[What the exercise asks]
Count every line below containing "Hwin"; state the number only.

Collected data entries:

○ ○ ○ ○ ○ ○ ○

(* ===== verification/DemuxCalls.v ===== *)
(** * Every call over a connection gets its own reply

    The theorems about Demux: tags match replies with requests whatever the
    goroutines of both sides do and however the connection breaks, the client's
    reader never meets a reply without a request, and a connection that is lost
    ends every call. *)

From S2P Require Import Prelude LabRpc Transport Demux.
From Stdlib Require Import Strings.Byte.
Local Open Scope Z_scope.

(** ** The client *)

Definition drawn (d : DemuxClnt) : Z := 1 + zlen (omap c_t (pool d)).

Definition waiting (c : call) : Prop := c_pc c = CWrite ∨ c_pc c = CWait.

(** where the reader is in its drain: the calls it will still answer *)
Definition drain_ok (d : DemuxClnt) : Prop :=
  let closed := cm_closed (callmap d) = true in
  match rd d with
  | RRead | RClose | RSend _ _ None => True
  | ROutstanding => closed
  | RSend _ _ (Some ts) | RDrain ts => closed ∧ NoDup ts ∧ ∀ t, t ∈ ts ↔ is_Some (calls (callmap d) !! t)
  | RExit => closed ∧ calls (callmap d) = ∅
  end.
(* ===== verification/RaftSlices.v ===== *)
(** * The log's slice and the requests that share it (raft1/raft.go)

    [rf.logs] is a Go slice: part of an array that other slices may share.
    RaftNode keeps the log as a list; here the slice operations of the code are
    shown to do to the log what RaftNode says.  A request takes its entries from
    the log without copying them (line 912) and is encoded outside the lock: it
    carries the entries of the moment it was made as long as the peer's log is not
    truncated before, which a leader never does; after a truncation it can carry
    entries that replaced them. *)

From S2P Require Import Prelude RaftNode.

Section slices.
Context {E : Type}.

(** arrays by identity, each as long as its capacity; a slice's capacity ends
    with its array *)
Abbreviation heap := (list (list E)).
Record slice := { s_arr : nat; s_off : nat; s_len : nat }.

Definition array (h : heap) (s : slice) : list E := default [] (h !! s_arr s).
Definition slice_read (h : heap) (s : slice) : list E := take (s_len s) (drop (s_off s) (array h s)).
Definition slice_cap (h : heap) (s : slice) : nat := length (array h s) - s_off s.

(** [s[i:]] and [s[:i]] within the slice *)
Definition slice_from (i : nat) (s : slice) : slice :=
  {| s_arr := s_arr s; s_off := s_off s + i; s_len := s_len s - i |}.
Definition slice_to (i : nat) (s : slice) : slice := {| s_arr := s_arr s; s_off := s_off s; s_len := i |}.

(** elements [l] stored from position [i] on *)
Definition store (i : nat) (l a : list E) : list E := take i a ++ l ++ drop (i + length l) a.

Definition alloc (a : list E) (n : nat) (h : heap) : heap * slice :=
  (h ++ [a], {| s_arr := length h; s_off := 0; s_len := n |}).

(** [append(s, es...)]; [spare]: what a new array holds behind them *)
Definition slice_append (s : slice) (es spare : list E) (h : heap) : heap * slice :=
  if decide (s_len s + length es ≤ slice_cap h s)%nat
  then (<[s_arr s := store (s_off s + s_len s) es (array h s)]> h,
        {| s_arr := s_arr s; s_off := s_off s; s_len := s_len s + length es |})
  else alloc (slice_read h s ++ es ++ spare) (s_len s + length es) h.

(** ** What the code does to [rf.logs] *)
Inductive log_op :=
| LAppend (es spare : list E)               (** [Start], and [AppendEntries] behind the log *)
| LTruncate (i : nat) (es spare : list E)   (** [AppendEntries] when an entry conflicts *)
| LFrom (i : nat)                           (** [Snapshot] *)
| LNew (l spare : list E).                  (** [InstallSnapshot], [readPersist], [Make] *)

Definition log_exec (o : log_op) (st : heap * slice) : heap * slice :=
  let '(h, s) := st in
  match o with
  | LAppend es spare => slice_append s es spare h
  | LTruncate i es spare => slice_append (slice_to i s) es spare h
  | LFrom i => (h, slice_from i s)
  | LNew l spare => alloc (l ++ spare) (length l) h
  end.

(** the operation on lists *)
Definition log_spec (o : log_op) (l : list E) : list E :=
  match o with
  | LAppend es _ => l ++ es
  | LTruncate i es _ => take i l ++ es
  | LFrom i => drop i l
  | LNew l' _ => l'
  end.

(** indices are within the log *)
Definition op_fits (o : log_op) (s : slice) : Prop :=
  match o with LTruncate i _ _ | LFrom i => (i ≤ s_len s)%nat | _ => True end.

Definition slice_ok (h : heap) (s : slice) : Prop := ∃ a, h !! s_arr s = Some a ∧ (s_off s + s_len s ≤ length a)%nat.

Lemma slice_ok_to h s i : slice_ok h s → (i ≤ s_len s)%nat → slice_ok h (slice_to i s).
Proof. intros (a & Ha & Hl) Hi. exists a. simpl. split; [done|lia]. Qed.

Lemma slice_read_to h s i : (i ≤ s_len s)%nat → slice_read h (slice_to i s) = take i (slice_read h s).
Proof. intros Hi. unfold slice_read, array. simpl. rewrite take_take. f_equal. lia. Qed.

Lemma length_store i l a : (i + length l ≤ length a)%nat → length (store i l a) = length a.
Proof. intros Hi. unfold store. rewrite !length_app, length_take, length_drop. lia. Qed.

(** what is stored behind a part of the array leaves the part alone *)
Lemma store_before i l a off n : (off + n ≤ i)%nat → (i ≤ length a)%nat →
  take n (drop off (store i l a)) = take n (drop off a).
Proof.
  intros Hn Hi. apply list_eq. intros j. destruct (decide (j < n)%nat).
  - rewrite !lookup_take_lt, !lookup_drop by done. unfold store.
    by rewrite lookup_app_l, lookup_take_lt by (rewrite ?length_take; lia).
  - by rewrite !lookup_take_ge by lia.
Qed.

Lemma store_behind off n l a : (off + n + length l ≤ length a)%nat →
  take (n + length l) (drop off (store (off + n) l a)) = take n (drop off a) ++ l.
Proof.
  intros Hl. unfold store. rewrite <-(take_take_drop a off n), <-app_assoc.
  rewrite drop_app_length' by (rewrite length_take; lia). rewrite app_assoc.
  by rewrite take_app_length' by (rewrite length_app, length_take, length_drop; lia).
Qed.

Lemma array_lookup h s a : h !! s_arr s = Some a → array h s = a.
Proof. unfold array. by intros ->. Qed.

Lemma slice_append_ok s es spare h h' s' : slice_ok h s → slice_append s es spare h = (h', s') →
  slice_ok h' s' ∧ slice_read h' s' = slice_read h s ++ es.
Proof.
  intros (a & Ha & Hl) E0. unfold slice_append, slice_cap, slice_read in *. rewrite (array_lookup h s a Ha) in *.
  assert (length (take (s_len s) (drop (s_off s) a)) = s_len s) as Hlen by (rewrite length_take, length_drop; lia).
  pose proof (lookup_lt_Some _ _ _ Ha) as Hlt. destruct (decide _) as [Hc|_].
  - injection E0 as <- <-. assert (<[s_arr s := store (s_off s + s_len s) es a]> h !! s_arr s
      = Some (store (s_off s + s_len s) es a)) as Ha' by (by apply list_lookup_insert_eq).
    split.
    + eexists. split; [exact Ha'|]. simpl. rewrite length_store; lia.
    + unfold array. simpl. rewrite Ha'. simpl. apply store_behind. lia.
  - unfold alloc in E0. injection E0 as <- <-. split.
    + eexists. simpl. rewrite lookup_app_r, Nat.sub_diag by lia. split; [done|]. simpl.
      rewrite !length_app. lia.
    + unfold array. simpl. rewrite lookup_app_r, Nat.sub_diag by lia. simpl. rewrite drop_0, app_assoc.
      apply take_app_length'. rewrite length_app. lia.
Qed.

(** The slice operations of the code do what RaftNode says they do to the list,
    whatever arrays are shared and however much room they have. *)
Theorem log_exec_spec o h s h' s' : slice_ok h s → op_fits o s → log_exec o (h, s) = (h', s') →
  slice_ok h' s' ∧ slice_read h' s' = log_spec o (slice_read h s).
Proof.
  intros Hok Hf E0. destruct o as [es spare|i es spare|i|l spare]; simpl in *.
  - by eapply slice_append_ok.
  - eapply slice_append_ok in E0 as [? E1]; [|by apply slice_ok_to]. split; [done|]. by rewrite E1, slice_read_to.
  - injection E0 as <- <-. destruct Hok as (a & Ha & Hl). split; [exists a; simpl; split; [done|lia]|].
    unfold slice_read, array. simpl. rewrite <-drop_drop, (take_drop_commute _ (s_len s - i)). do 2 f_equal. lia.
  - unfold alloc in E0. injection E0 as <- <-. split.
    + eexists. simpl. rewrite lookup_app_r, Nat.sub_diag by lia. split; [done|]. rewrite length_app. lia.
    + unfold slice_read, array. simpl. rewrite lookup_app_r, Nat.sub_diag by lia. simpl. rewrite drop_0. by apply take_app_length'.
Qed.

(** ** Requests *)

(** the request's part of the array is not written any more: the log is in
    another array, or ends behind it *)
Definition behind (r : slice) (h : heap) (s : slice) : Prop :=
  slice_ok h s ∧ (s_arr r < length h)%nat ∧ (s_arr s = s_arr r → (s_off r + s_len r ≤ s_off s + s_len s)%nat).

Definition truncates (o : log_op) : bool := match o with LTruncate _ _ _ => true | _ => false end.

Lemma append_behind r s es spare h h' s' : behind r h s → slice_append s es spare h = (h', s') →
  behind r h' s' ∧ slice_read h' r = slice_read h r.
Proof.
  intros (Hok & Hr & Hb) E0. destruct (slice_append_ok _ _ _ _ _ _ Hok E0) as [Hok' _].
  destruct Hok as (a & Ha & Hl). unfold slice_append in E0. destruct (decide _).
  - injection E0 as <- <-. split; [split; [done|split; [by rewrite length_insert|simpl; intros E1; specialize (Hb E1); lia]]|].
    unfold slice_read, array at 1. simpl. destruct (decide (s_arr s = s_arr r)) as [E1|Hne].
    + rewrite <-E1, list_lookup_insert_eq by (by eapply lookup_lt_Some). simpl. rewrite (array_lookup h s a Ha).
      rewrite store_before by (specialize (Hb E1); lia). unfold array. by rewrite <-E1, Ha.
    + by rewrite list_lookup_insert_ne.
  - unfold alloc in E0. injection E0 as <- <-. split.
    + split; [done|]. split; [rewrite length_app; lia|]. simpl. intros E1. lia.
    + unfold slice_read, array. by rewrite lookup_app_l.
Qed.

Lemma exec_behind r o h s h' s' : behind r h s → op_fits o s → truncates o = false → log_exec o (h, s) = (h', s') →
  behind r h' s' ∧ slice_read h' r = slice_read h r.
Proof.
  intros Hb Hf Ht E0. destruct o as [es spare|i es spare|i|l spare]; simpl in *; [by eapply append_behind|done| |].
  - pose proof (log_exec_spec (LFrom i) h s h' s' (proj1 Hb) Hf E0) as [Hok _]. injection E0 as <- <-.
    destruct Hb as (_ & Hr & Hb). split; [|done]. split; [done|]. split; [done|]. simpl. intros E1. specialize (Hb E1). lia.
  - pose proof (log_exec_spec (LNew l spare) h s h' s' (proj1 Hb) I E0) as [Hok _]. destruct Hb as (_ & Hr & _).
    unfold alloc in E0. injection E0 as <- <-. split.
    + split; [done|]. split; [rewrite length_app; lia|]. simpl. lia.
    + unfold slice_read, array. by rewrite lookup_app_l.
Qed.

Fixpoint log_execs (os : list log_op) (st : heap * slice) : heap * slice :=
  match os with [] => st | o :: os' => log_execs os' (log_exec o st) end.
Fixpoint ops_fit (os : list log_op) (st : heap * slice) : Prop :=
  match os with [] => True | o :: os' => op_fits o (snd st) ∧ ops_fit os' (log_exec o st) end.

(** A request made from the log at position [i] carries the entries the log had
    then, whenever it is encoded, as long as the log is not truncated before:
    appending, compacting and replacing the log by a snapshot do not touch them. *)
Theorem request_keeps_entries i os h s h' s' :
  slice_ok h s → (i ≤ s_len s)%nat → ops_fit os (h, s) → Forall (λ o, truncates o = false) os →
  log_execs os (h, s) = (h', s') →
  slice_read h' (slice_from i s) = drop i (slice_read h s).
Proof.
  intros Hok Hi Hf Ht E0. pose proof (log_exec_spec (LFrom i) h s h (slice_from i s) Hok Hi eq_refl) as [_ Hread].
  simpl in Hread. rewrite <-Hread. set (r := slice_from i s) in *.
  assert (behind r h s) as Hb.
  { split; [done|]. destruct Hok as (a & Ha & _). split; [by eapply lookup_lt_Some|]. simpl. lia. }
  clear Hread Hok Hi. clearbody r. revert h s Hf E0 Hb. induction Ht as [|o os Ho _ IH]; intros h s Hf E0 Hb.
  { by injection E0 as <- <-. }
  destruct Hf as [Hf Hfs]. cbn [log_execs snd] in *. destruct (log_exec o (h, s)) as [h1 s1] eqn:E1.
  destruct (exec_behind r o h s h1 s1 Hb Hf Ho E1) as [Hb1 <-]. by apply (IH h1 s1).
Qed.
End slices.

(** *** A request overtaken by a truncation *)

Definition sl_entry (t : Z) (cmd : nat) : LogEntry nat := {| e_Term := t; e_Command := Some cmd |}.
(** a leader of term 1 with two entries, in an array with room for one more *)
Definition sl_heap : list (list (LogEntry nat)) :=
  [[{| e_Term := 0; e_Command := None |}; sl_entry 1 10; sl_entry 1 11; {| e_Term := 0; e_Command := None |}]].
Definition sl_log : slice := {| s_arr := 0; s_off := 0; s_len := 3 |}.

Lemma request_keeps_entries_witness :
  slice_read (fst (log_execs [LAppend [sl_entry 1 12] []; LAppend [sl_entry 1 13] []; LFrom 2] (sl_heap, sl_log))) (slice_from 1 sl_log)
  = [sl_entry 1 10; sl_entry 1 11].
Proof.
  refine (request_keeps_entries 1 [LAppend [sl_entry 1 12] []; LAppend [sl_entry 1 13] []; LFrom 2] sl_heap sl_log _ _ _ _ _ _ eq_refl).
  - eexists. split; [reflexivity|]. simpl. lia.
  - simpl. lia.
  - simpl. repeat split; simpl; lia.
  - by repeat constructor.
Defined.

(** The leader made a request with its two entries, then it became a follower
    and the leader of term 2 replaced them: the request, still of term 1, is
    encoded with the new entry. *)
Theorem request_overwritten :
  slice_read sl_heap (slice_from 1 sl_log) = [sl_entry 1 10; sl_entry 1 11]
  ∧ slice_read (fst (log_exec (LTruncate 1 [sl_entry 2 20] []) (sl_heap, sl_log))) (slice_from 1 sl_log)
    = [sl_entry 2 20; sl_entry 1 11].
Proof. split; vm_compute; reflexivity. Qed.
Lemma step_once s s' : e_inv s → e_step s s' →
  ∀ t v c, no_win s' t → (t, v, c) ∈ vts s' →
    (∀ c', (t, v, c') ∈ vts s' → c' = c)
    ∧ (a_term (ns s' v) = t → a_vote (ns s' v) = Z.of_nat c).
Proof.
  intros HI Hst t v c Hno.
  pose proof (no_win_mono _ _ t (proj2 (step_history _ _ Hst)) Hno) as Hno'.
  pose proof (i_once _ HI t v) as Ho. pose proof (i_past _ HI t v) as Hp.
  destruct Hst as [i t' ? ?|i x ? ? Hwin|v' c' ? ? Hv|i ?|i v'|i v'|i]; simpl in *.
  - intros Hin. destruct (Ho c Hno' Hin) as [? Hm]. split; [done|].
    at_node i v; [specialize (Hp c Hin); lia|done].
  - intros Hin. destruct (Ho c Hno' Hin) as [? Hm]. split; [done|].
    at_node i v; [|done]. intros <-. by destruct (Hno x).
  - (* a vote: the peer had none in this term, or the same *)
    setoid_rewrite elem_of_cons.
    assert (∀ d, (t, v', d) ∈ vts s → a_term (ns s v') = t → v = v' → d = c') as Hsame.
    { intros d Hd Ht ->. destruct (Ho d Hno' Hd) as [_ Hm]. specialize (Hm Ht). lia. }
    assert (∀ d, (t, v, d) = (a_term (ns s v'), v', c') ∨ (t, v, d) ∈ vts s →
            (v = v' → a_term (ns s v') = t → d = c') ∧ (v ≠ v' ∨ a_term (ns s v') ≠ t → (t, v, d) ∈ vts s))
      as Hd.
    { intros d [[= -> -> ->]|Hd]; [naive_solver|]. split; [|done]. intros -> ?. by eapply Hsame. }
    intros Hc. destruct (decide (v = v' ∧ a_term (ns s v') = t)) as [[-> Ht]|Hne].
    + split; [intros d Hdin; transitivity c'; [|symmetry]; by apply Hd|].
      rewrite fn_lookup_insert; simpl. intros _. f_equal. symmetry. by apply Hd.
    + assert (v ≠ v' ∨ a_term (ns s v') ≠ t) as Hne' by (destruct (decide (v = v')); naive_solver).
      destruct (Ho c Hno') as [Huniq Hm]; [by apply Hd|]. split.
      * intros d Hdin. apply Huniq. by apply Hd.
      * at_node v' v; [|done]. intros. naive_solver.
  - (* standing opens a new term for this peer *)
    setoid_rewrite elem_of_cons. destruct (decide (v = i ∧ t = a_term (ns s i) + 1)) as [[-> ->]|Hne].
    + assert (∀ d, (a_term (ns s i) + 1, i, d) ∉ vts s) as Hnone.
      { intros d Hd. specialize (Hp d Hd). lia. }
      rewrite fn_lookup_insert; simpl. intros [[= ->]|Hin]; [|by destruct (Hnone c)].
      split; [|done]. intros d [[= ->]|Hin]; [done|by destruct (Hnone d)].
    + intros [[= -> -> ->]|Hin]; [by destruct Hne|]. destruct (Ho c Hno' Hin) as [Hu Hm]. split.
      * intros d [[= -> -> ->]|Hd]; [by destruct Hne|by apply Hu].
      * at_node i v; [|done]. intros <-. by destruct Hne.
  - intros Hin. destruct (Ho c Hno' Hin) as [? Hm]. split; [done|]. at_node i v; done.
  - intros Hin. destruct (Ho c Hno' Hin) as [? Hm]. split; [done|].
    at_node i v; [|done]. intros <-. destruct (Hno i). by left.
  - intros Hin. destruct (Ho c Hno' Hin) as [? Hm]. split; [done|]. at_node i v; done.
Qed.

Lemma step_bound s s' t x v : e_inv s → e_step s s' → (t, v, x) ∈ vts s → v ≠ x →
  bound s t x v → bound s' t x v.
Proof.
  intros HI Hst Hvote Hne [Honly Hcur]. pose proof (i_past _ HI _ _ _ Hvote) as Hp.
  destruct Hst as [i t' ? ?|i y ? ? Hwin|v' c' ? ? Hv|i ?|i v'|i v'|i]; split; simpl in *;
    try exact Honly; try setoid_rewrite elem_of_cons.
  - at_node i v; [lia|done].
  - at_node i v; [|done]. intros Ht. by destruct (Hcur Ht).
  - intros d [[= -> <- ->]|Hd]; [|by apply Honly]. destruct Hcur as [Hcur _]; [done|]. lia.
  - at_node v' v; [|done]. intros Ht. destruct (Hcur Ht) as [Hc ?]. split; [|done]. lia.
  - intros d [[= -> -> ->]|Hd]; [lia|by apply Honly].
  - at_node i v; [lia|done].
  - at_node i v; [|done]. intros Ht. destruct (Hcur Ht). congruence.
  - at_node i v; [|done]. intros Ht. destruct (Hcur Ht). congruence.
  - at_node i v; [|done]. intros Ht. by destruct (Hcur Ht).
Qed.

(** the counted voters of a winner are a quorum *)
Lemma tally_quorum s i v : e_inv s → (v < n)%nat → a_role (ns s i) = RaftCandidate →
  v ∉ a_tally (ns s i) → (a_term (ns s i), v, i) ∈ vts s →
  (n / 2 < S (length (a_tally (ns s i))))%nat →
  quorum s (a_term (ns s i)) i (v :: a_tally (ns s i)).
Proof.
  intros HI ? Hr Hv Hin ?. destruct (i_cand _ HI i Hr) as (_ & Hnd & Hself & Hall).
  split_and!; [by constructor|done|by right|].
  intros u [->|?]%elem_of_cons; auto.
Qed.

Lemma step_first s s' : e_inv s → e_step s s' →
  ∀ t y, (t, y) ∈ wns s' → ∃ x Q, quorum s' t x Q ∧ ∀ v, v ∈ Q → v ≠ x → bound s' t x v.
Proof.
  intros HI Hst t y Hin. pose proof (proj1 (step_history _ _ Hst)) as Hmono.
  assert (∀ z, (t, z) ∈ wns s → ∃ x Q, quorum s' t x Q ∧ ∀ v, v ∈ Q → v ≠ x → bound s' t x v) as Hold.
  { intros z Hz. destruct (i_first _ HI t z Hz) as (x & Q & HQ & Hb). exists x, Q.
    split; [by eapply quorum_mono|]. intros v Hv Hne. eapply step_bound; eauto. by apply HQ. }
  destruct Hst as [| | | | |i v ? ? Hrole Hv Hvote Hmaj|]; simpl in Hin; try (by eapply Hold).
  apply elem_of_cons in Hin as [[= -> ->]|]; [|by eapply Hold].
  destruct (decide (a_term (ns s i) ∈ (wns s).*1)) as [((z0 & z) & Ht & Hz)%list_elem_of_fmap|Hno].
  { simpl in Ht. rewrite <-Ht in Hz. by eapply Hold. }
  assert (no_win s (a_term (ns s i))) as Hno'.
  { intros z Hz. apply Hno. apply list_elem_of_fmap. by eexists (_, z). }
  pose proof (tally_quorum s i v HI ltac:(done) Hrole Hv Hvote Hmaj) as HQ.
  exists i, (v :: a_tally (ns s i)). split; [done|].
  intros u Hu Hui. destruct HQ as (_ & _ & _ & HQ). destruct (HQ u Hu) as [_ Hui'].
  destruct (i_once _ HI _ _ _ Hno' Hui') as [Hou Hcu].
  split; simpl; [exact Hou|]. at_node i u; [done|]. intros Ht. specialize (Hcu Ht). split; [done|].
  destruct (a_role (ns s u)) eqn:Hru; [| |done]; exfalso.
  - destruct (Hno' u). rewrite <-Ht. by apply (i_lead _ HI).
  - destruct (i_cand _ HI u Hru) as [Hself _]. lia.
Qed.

○ ○ ○ ○ ○ ○ ○

[Result of the task]
2